Hubert Tuyishime, the person behind the fragile alias, has a fascinating voice that can sound dark and lyrical like Nick Cave, but can also be clear and soulful. Bon Iver is a clear influence. The layered interaction with the second voice of his keyboardist seems to betray something of the gospel with which Tuyishime grew up. Tuyishime moved with their parents from Rwanda to Belgium at the age of nine and later developed there as an illustration student in the band scene.

Elusive

Belgium has been enthusiastic about this talent for some time. Porcelain id previously came to the Netherlands as a support act for the equally elusive singer Meskerem Mees and has already had success at Grasnapolsky and Eurosonic. But the name has not yet reached Amsterdam, as it turns out, because there are less than thirty visitors in the room. They are treated to a band that has clearly been in hot water. “I won’t babble too much,” says Porcelain id, using his supple little body to spur the band on to the first of eleven intense songs.

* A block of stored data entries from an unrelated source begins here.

(* ===== verification/Prelude.v ===== *)
(** * BigCherry: a verification library of its job service and its durable records

    BigCherry tunes, patches and qualifies builds of an inference engine on
    shared GPU hosts.  Its Python packages ([src/tools/bigcherry]) submit runs
    to executors, bind them to GPUs, keep what happened on disk in records that
    must survive a crash, and decide what may be reused, replaced or deleted.
    This library models that core and proves what it promises.

    ** Parts and how they interact

    A batch ([JobModel]) is planned by the job service ([Service]) into runs,
    each bound to the GPUs of an accepted inventory ([Hardware]); the runs are
    recorded in the durable store ([Store]), whose inbox the service drains into
    an executor ([Executor]).  A run on shared GPUs needs a measurement window
    ([Window]) and a decision about production ([Production]).  A campaign is a
    graph of operations ([Graph]) whose results are published and reused by
    content ([Operations]); the bytes themselves are kept, under an identity that
    covers where they came from ([Provenance]), in a store of immutable artifacts
    ([Artifacts]).  The build campaigns that fill this store are planned as lanes
    ([Planner]), each a graph of stages that is passed over with the locks of its
    resources held ([Campaign]), by an executor that checks the bytes and the
    provenance of everything that crosses a stage ([Execution]).  Tuning appends to a checksummed journal
    ([Journal]) and identifies what a build can do by capability masks
    ([Capabilities]).  The winners of tuning are exported to a binary cache that
    the engine replays ([Wire], [Winners], [Replay]).  A patch whose subject moves with a pin keeps its evidence
    through a recorded lineage ([Lineage]).  A resource of the host is claimed by
    a lock directory ([Resources]), and a tree that runners use is kept from
    maintenance by their leases ([Activity]).  Every run directory has a manifest
    ([Manifest]); from the manifests the workspace plans its cleanup
    ([Retention]), and quarantine moves away, brings back or deletes the bulk of
    a run whose evidence bundle verifies ([Harvest], [Quarantine]); what a
    quarantine that died leaves can be taken up again ([Recovery]).  The engine
    itself is patched: the patches a source
    selects, alone, with an experiment or with a focal patch, are composed from
    the sets the configuration names ([Selection]); a set of patches is expanded
    to what it requires and put in order ([Patchset]), and their anchored edits are placed in the sources
    ([Apply]), in a text blanked of comments and literals ([Csource]); at a new
    revision every patch is probed first, and the subset that is known to be
    good is written to a report ([Rebase]), which is applied while it is fresh
    ([KnownGood]).  A comparison of measurements is turned into a
    pointer that promotes a build ([Promotion]), and what is known of a pin is
    kept in a record that promotions append to and an index lists ([Records]).

    ** Files

    - [Prelude]: Python's exceptions as values ([result], [exn]), the monad of
      methods that write state and may raise ([stm]) with its invariant and
      triple rules, [sorted], strings, decimal numbers, [repr].
    - [Json], [Lines], [Clock]: canonical JSON text with its reader and digest
      ([jobs/model.py]), text lines, UTC stamps and binary64 arithmetic.
    - [Window] ([jobs/window.py]), [Capabilities] ([tuning/capabilities.py]),
      [Production] ([jobs/production.py]), [Lineage] ([patch/lineage.py]).
    - [JobModel] ([jobs/model.py]): the records; [new_x] is the constructor of
      [x] with its [__post_init__], [x_to_dict] and [x_from_mapping] the codecs.
    - [Executor] ([jobs/executor.py], [jobs/fake.py]): the protocol as the class
      [Executor] with [ExecutorLaws]; the in-memory executor is an instance.
    - [Hardware] ([hardware/model.py], [inventory.py], [drift.py], [runtime.py]).
    - [Operations] ([jobs/operations.py], [jobs/rehydrate.py]), [Graph]
      ([jobs/graph.py]), [Journal] ([tuning/journal.py]).
    - [Store] ([jobs/store.py]) and [Service] ([jobs/service.py],
      [jobs/status.py]).
    - [Manifest] ([core/run_manifest.py]), [Retention] ([core/retention.py]),
      [Harvest] ([core/harvest.py]), [Quarantine] ([core/quarantine.py]), and
      [Recovery], the theorem about interrupted quarantines, with no
      definitions of code of its own; [Resources] ([core/resources.py]).
    - [Activity] ([core/tree_activity.py]), [Provenance] ([core/provenance.py]),
      [Artifacts] ([core/artifacts.py]); [Pretty], the indented JSON text, and
      [Tree], a tree of files whose every operation may fail, shared by
      [Artifacts] and [Apply].
    - [Promotion] ([tuning/promotion.py], with the check of a corpus in
      [campaign/benchmark.py]) and [Records] ([release/records.py]).
    - [Csource] ([core/csource.py]), [Apply] ([patch/apply.py]), [Patchset]
      ([patch/patchset.py]), [Selection] ([campaign/resolution.py]), and, on
      [patch/rebase.py], [Rebase], the probe, and [KnownGood], the report, its
      freshness and its application (with [patch/overlay.py] and the marker of
      [pin_transition.py]).
    - [Campaign] ([campaign/graph.py], [campaign/plan.py],
      [campaign/campaign.py]), [Planner] ([campaign/planner.py]) and [Execution]
      ([core/pipeline.py], [campaign/execution.py]).
    - [Wire], the format of the replay cache and its readers, and [Replay], the
      gates and the export ([tuning/replay.py]); [Winners], the identity and the
      choice of the newest winners ([identity_separation.py],
      [tuning/replay.py]).

    A definition has the name of the Python function it translates, without a
    leading underscore; a method of a class is a function of the object's state.

    ** Conventions

    A function that may raise returns [res]; a method that writes state is in
    [stm], and what it wrote before raising stays written.  A dictionary is an
    association list in insertion order where order shows, a [gmap] elsewhere;
    a set that is printed or compared is a sorted list.  Strings hold one-byte
    code points, and the names of a replay cache are their UTF-8 bytes; files of
    the cache are lists of integers below 256.  Hash functions, clocks, random identifiers and the executors
    are parameters.  The queries of the dispatch database that the export makes
    are the record [DispatchDb].

    Crashes: the disk of [Store] and the run directory of [Manifest] carry a
    budget of writes; when it is used up the process dies in front of the next
    one, no handler runs, and what was written stays.  A theorem for every
    budget is a theorem for every point of a crash.  In [Resources] and
    [Activity], where processes run at the same time, every system call is a
    step of its own and a history is any interleaving of them.  The disk of
    [Tree] carries instead a list of faults, one for each operation to come: it
    may succeed, or raise anything and leave a file half written; in [Artifacts]
    one that raises [Killed] ends the process, and no handler runs.

    Regular expressions: those of [Csource] are constants of the source and are
    written out as scanners; those of a patch come from the patch, so [Apply]
    takes the matcher as the class [Regex] with the laws [RegexLaws], and the
    matcher of literal expressions is the instance that shows the laws can hold.

    ** What is proved

    - Windows: every transition of the code is one of the life cycle, production
      restarts only after a release, and a window can always be released.
    - Round trips and bounds: capability masks, whose words never overlap or
      overflow, and job documents through their canonical text.
    - Executors: an execution is launched once per identifier, and the log of
      the in-memory executor replays to its state.
    - Hardware: a binding satisfies the requirement and does not depend on the
      order of the inventory; drift is fail-closed.
    - Operations and graphs: results are reused only when spec, inputs and
      artifact bytes agree; the order of a campaign is topological, stable and
      ends; what a change invalidates is exactly what depends on it.
    - Journal and store: after a crash at any byte or write the events that were
      acknowledged are read back; a key binds one request; every accepted run is
      launched once, whatever crashes and replays happen, and the inbox drains.
    - Manifests: whatever updates are made and wherever they die, a manifest
      stays valid, keeps what identifies its run, follows the table of states,
      and its generation tells two versions apart.
    - Locks: in every interleaving, with processes dying anywhere, at most one
      instance has a resource, and nobody else's release takes it away; runners
      and maintenance of a tree never overlap, and neither is kept out of an
      idle tree.
    - Artifacts: provenance documents round trip, and nothing with a tainted
      ancestor is ever promotable; a publication is atomic; what was published
      is given back for ever, whatever other publications do; and rehydrating
      relies on nothing but the hash.
    - Releases: a promotion pointer exists only on the evidence it names, whole
      and of the same build; a record is validated only by the last promotion in
      its history, which nothing removes; a save leaves the old file or the new
      one; and what is saved is loaded and listed once in the index.
    - Cleanup: a run is a candidate exactly under the stated conditions;
      whatever sequence of interrupted quarantines and restores happens, every
      file is in exactly one place; a quarantine interrupted any number of times
      is completed by the next one that is not; a purge deletes only what the
      journal lists, and only when it may.
    - Patching: stripping keeps every offset; an edit changes a text only where
      its anchor was found, and a second time not at all; what the trial showed
      is what is written; and whatever fails on the way, unless the rollback
      itself fails or the process is interrupted, the tree is the one before up
      to line ends and new directories.  The order of a patch set exists exactly
      when nothing is circular, depends only on the set, and is the least;
      an expansion is the closure of the request, and resolves.  What a source
      selects is one composition, closed under requirements and free of
      conflicts across its layers, each patch under the policy of its own set;
      it resolves again to itself, and its identity is written and read exactly.  What a probe
      proved clean applies cleanly, in the order it was probed in, also later and
      in a repository that has changed, as long as the report is found fresh; and
      a report is fresh as long as nothing changes.  The rounds that look for the
      good subset end, with one verdict for every patch and the reason for it.
      No application leaves a record with the evidence of another tree.
    - Campaigns: a pass executes each stage at most once, in an order that exists
      unless the graph is circular, after what it depends on and under its locks,
      and isolates what a stage raises; a plan is run lane by lane as it was
      asked for; what a stage returns is stored, verified and names the campaign,
      and what a run records is what its executor has.
    - Replay cache: the readers accept exactly the files that are laid out as
      stated and never look outside of them; each key keeps its newest
      generations, and records that disagree are refused; nothing is exported
      that did not pass the gates with evidence of its own binding; and what is
      exported is read back.
    Where the code does not do what it means to, an [Example] in the file shows
    the run that goes wrong.

    ** Fuel and bounds

    Loops whose end is not structural have fuel.  [Graph]: the number of
    operations bounds the rounds.  [Lineage]: a walk visits each recorded digest
    once.  [Retention.reach]: a run enters the frontier at most once, so the
    number of roots and runs is enough.  [Json.loads]: every call consumes a
    character.  [Patchset]: each round of the order takes one patch, and a
    search is never deeper than the catalog is large.  [Rebase]: each round that
    fails puts a patch out, each pass over the blocked ones blocks one, and the
    closure of a patch follows each requirement once.  [Campaign]: each round of
    the sorter gives out a node.  In each case the theorem states the result itself, not that a
    result would be right.

    ** Not modelled

    Host locks of the store, symbolic links outside [Quarantine], the text of
    messages that print a float, and the drivers of other programs: command
    lines, git, cmake, slurm, ssh, rocprof, HTTP servers; the workers of a
    stage and the execution of a lane are parameters.  The remaining
    tuning readers, the patch registry, which runs the patches' own Python code,
    experiment statistics and release drivers are not modelled. *)

From stdpp Require Export base strings gmap list sorting pretty.
From Stdlib Require Ascii String.
Export Ascii.AsciiSyntax.
Delimit Scope char_scope with char.
From Stdlib Require Export ZArith Lia.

The Dutch-language work from before is omitted. Hen mainly plays songs from the new English album Bibi:1 that describes a move from the quiet Kempen to Antwerp. The fragile acoustic songs are sometimes brutally contrasted by angular electronic music, via samples from the drum pads and keys played with fists. The beautiful ‘Habibi (ru alone?)’ revolves around the layered polyphonic phrase ‘You always said I was so pretty’ and is full of musical and lyrical twists, so that in five minutes it feels like a short story whose core remains incomprehensible.

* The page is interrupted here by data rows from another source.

(* ===== verification/Json.v ===== *)
(** JSON values, their canonical text and its reader, and the digest taken of
    them: [canonical_bytes] and [digest] of [src/tools/bigcherry/jobs/model.py],
    and what the source uses of Python's [json] and of [str], [int] and [bool]
    on decoded values.

    Strings hold code points below 256; the canonical text is ASCII. *)

From S2P Require Import Prelude.

Module Json.

Inductive json : Type :=
| JNull
| JBool (b : bool)
| JInt (z : Z)
| JFloat (repr : string)     (**r a float, by the text Python prints for it *)
| JStr (s : string)
| JArr (l : list json)
| JObj (o : list (string * json)).

(** Induction that reaches the elements of arrays and objects. *)
Section json_ind.
Variable P : json -> Prop.
Hypothesis Hnull : P JNull.
Hypothesis Hbool : forall b, P (JBool b).
Hypothesis Hint : forall z, P (JInt z).
Hypothesis Hfloat : forall r, P (JFloat r).
Hypothesis Hstr : forall s, P (JStr s).
Hypothesis Harr : forall l, Forall P l -> P (JArr l).
Hypothesis Hobj : forall o, Forall (fun kv => P kv.2) o -> P (JObj o).

Fixpoint json_ind' (v : json) : P v :=
  match v with
  | JNull => Hnull
  | JBool b => Hbool b
  | JInt z => Hint z
  | JFloat r => Hfloat r
  | JStr s => Hstr s
  | JArr l => Harr l ((fix go (l : list json) : Forall P l :=
      match l with
      | [] => Forall_nil_2 P
      | x :: l' => Forall_cons_2 P x l' (json_ind' x) (go l')
      end) l)
  | JObj o => Hobj o ((fix go (o : list (string * json)) : Forall (fun kv => P kv.2) o :=
      match o with
      | [] => Forall_nil_2 _
      | kv :: o' => Forall_cons_2 (fun kv => P kv.2) kv o' (json_ind' kv.2) (go o')
      end) o)
  end.
End json_ind.

(** ** The canonical text: [json.dumps(v, sort_keys=True, separators=(",", ":"),
    ensure_ascii=True)] *)

Definition backslash : Ascii.ascii := Ascii.ascii_of_nat 92.
Definition quote : Ascii.ascii := Ascii.ascii_of_nat 34.

Definition esc_char (c : Ascii.ascii) : string :=
  let n := Ascii.nat_of_ascii c in
  if (n =? 34)%nat || (n =? 92)%nat then String backslash (String c "")
  else if (n =? 8)%nat then String backslash "b"
  else if (n =? 9)%nat then String backslash "t"
  else if (n =? 10)%nat then String backslash "n"
  else if (n =? 12)%nat then String backslash "f"
  else if (n =? 13)%nat then String backslash "r"
  else if bool_decide (32 <= n <= 126) then String c ""
  else String backslash ("u00" +:+ hex2 c).

Fixpoint esc (s : string) : string :=
  match s with
  | EmptyString => ""
  | String c s' => esc_char c +:+ esc s'
  end.

Definition dumps_str (s : string) : string := String quote (esc s +:+ String quote "").

Definition by_key {A} : (string * A) -> (string * A) -> bool := on_key fst String.leb.

Definition member_text (kv : string * string) : string := dumps_str kv.1 +:+ ":" +:+ kv.2.

Fixpoint dumps (v : json) : string :=
  match v with
  | JNull => "null"
  | JBool b => if b then "true" else "false"
  | JInt z => show_Z z
  | JFloat r => r
  | JStr s => dumps_str s
  | JArr l => "[" +:+ String.concat "," (map dumps l) +:+ "]"
  | JObj o =>
      "{" +:+ String.concat ","
        (map member_text (py_sorted by_key (map (fun kv => (kv.1, dumps kv.2)) o))) +:+ "}"
  end.

(** ** Reading: [json.loads] *)

Definition json_ws (c : Ascii.ascii) : bool :=
  let n := Ascii.nat_of_ascii c in
  (n =? 32)%nat || (n =? 9)%nat || (n =? 10)%nat || (n =? 13)%nat.

Fixpoint skip_ws (s : string) : string :=
  match s with
  | String c s' => if json_ws c then skip_ws s' else s
  | EmptyString => s
  end.

Definition hex_val (c : Ascii.ascii) : option nat :=
  let n := Ascii.nat_of_ascii c in
  if bool_decide (48 <= n <= 57) then Some (n - 48)
  else if bool_decide (97 <= n <= 102) then Some (n - 87)
  else if bool_decide (65 <= n <= 70) then Some (n - 55)
  else None.

(** The character that an escape letter stands for. *)
Definition unescape (c : Ascii.ascii) : option Ascii.ascii :=
  match Ascii.nat_of_ascii c with
  | 34 => Some quote | 92 => Some backslash | 47 => Some c
  | 98 => Some (Ascii.ascii_of_nat 8) | 102 => Some (Ascii.ascii_of_nat 12)
  | 110 => Some (Ascii.ascii_of_nat 10) | 114 => Some (Ascii.ascii_of_nat 13)
  | 116 => Some (Ascii.ascii_of_nat 9) | _ => None
  end.

(** The rest of a string literal, after its opening quote: [None] when it is
    not closed, has a control character or an escape that is not one (or names
    a code point the model has no character for). *)
Fixpoint read_string (s : string) : option (string * string) :=
  match s with
  | EmptyString => None
  | String c s' =>
      let n := Ascii.nat_of_ascii c in
      if (n =? 34)%nat then Some ("", s')
      else if (n =? 92)%nat then
        match s' with
        | EmptyString => None
        | String e s'' =>
            if (Ascii.nat_of_ascii e =? 117)%nat then
              match s'' with
              | String a (String b (String c1 (String d r))) =>
                  match hex_val a, hex_val b, hex_val c1, hex_val d with
                  | Some 0, Some 0, Some h, Some l =>
                      '(t, rest) ← read_string r;
                      Some (String (Ascii.ascii_of_nat (h * 16 + l)) t, rest)
                  | _, _, _, _ => None
                  end
              | _ => None
              end
            else
              u ← unescape e;
              '(t, rest) ← read_string s''; Some (String u t, rest)
        end
      else if (n <? 32)%nat then None
      else '(t, rest) ← read_string s'; Some (String c t, rest)
  end.

(** The digits at the front of a text, and what follows them. *)
Fixpoint span_digits (s : string) : string * string :=
  match s with
  | String c s' =>
      match digit_val c with
      | Some _ => let '(ds, r) := span_digits s' in (String c ds, r)
      | None => ("", s)
      end
  | EmptyString => ("", "")
  end.

(** A fraction, or nothing when none is well formed. *)
Definition read_frac (s : string) : string * string :=
  match s with
  | String c s' =>
      if (Ascii.nat_of_ascii c =? 46)%nat then
        let '(ds, r) := span_digits s' in
        if String.eqb ds "" then ("", s) else (String c ds, r)
      else ("", s)
  | EmptyString => ("", s)
  end.

Definition read_exp (s : string) : string * string :=
  match s with
  | String c s' =>
      let n := Ascii.nat_of_ascii c in
      if (n =? 101)%nat || (n =? 69)%nat then
        let '(sign, s'') :=
          match s' with
          | String d t =>
              let m := Ascii.nat_of_ascii d in
              if (m =? 43)%nat || (m =? 45)%nat then (String d "", t) else ("", s')
          | EmptyString => ("", s')
          end in
        let '(ds, r) := span_digits s'' in
        if String.eqb ds "" then ("", s) else (String c (sign +:+ ds), r)
      else ("", s)
  | EmptyString => ("", s)
  end.

(** A number: the longest prefix that is one; no leading zeros. *)
Definition read_unsigned (s : string) : option (N * string * string) :=
  match s with
  | String c s' =>
      match digit_val c with
      | Some 0%N => Some (0%N, String c "", s')
      | Some d => let '(n, r) := read_digits d s' in
                  Some (n, String c (span_digits s').1, r)
      | None => None
      end
  | EmptyString => None
  end.

Definition read_number (s : string) : option (json * string) :=
  let '(neg, body) := match s with
    | String c s' => if (Ascii.nat_of_ascii c =? 45)%nat then (true, s') else (false, s)
    | EmptyString => (false, s) end in
  '(n, text, r) ← read_unsigned body;
  let '(frac, r1) := read_frac r in
  let '(ex, r2) := read_exp r1 in
  if String.eqb frac "" && String.eqb ex "" then
    Some (JInt (if neg then - Z.of_N n else Z.of_N n)%Z, r2)
  else Some (JFloat ((if neg then "-" else "") +:+ text +:+ frac +:+ ex), r2).

(** [dict(pairs)]: a repeated key keeps its place and takes the last value. *)
Fixpoint dict_set {A} (d : list (string * A)) (k : string) (v : A) : list (string * A) :=
  match d with
  | [] => [(k, v)]
  | (k', v') :: d' => if String.eqb k k' then (k', v) :: d' else (k', v') :: dict_set d' k v
  end.

Definition dict_of_pairs {A} (l : list (string * A)) : list (string * A) :=
  fold_left (fun d kv => dict_set d kv.1 kv.2) l [].

(** Recursive descent; every call consumes a character, so the length of the
    text is fuel enough. *)
Fixpoint read_value (fuel : nat) (s : string) : option (json * string) :=
  match fuel with
  | O => None
  | S n =>
      let s := skip_ws s in
      if startswith "null" s then Some (JNull, str_drop 4 s)
      else if startswith "true" s then Some (JBool true, str_drop 4 s)
      else if startswith "false" s then Some (JBool false, str_drop 5 s)
      else if startswith "NaN" s then Some (JFloat "nan", str_drop 3 s)
      else if startswith "Infinity" s then Some (JFloat "inf", str_drop 8 s)
      else if startswith "-Infinity" s then Some (JFloat "-inf", str_drop 9 s)
      else
        match s with
        | EmptyString => None
        | String c s' =>
            match Ascii.nat_of_ascii c with
            | 34 => '(t, r) ← read_string s'; Some (JStr t, r)
            | 91 => match skip_ws s' with
                    | String "]"%char r => Some (JArr [], r)
                    | _ => '(l, r) ← read_elements n s'; Some (JArr l, r)
                    end
            | 123 => match skip_ws s' with
                     | String "}"%char r => Some (JObj [], r)
                     | _ => '(o, r) ← read_members n s'; Some (JObj (dict_of_pairs o), r)
                     end
            | _ => read_number s
            end
        end
  end
with read_elements (fuel : nat) (s : string) : option (list json * string) :=
  match fuel with
  | O => None
  | S n =>
      '(v, r) ← read_value n s;
      match skip_ws r with
      | String "]"%char r' => Some ([v], r')
      | String ","%char r' => '(l, r'') ← read_elements n r'; Some (v :: l, r'')
      | _ => None
      end
  end
with read_members (fuel : nat) (s : string) : option (list (string * json) * string) :=
  match fuel with
  | O => None
  | S n =>
      match skip_ws s with
      | String q s' =>
          if Ascii.eqb q quote then
            '(k, r) ← read_string s';
            match skip_ws r with
            | String ":"%char r1 =>
                '(v, r2) ← read_value n r1;
                match skip_ws r2 with
                | String "}"%char r3 => Some ([(k, v)], r3)
                | String ","%char r3 => '(o, r4) ← read_members n r3; Some ((k, v) :: o, r4)
                | _ => None
                end
            | _ => None
            end
          else None
      | EmptyString => None
      end
  end.

Definition loads (s : string) : option json :=
  '(v, r) ← read_value (S (2 * String.length s)) s;
  if String.eqb (skip_ws r) "" then Some v else None.

(** ** Decoded objects *)

(** [dict.get(key)] *)
Fixpoint jget {A} (o : list (string * A)) (k : string) : option A :=
  match o with
  | [] => None
  | (k', v) :: o' => if String.eqb k k' then Some v else jget o' k
  end.

Definition jremove {A} (o : list (string * A)) (k : string) : list (string * A) :=
  List.filter (fun kv => negb (String.eqb k kv.1)) o.

(** Truth value. *)
Definition jtruthy (v : json) : bool :=
  match v with
  | JNull => false
  | JBool b => b
  | JInt z => negb (z =? 0)%Z
  | JFloat r => negb (existsb (String.eqb r) ["0.0"; "-0.0"])
  | JStr s => truthy s
  | JArr l => match l with [] => false | _ => true end
  | JObj o => match o with [] => false | _ => true end
  end.

(** [repr(v)] *)
Fixpoint jrepr (v : json) : string :=
  match v with
  | JNull => "None"
  | JBool b => if b then "True" else "False"
  | JInt z => show_Z z
  | JFloat r => r
  | JStr s => py_repr s
  | JArr l => "[" +:+ String.concat ", " (map jrepr l) +:+ "]"
  | JObj o =>
      "{" +:+ String.concat ", " (map (fun kv => py_repr kv.1 +:+ ": " +:+ jrepr kv.2) o) +:+ "}"
  end.

(** [str(v)] *)
Definition jstr (v : json) : string :=
  match v with JStr s => s | _ => jrepr v end.

(** Python's dictionary equality: the same keys with equal values, whatever
    their order; and [True == 1]. *)
Fixpoint sort_keys (v : json) : json :=
  match v with
  | JArr l => JArr (map sort_keys l)
  | JObj o => JObj (py_sorted by_key (map (fun kv => (kv.1, sort_keys kv.2)) o))
  | _ => v
  end.

(** ** Lemmas *)

Lemma by_key_map {A B} (f : A -> B) (o : list (string * A)) :
  py_sorted by_key (map (fun kv => (kv.1, f kv.2)) o)
  = map (fun kv => (kv.1, f kv.2)) (py_sorted by_key o).
Proof. by apply py_sorted_map. Qed.

Lemma dumps_obj o :
  dumps (JObj o) = "{" +:+ String.concat ","
    (map (fun kv => dumps_str kv.1 +:+ ":" +:+ dumps kv.2) (py_sorted by_key o)) +:+ "}".
Proof. simpl. by rewrite by_key_map, map_map. Qed.

Lemma sort_keys_obj o :
  sort_keys (JObj o) = JObj (map (fun kv => (kv.1, sort_keys kv.2)) (py_sorted by_key o)).
Proof. simpl. by rewrite by_key_map. Qed.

It is sometimes extremely oppressive, as they themselves admit: “Well, I was completely in it. I also just realized that it is not going to get any less intense.” The contrasts in his music are reflected in the stage presentation. After another dive into personal life, announced as the last song, they plug in a new guitar. “Sorry, I forgot a number.” It cannot be long before the Netherlands falls for this new pearl of its southern neighbors.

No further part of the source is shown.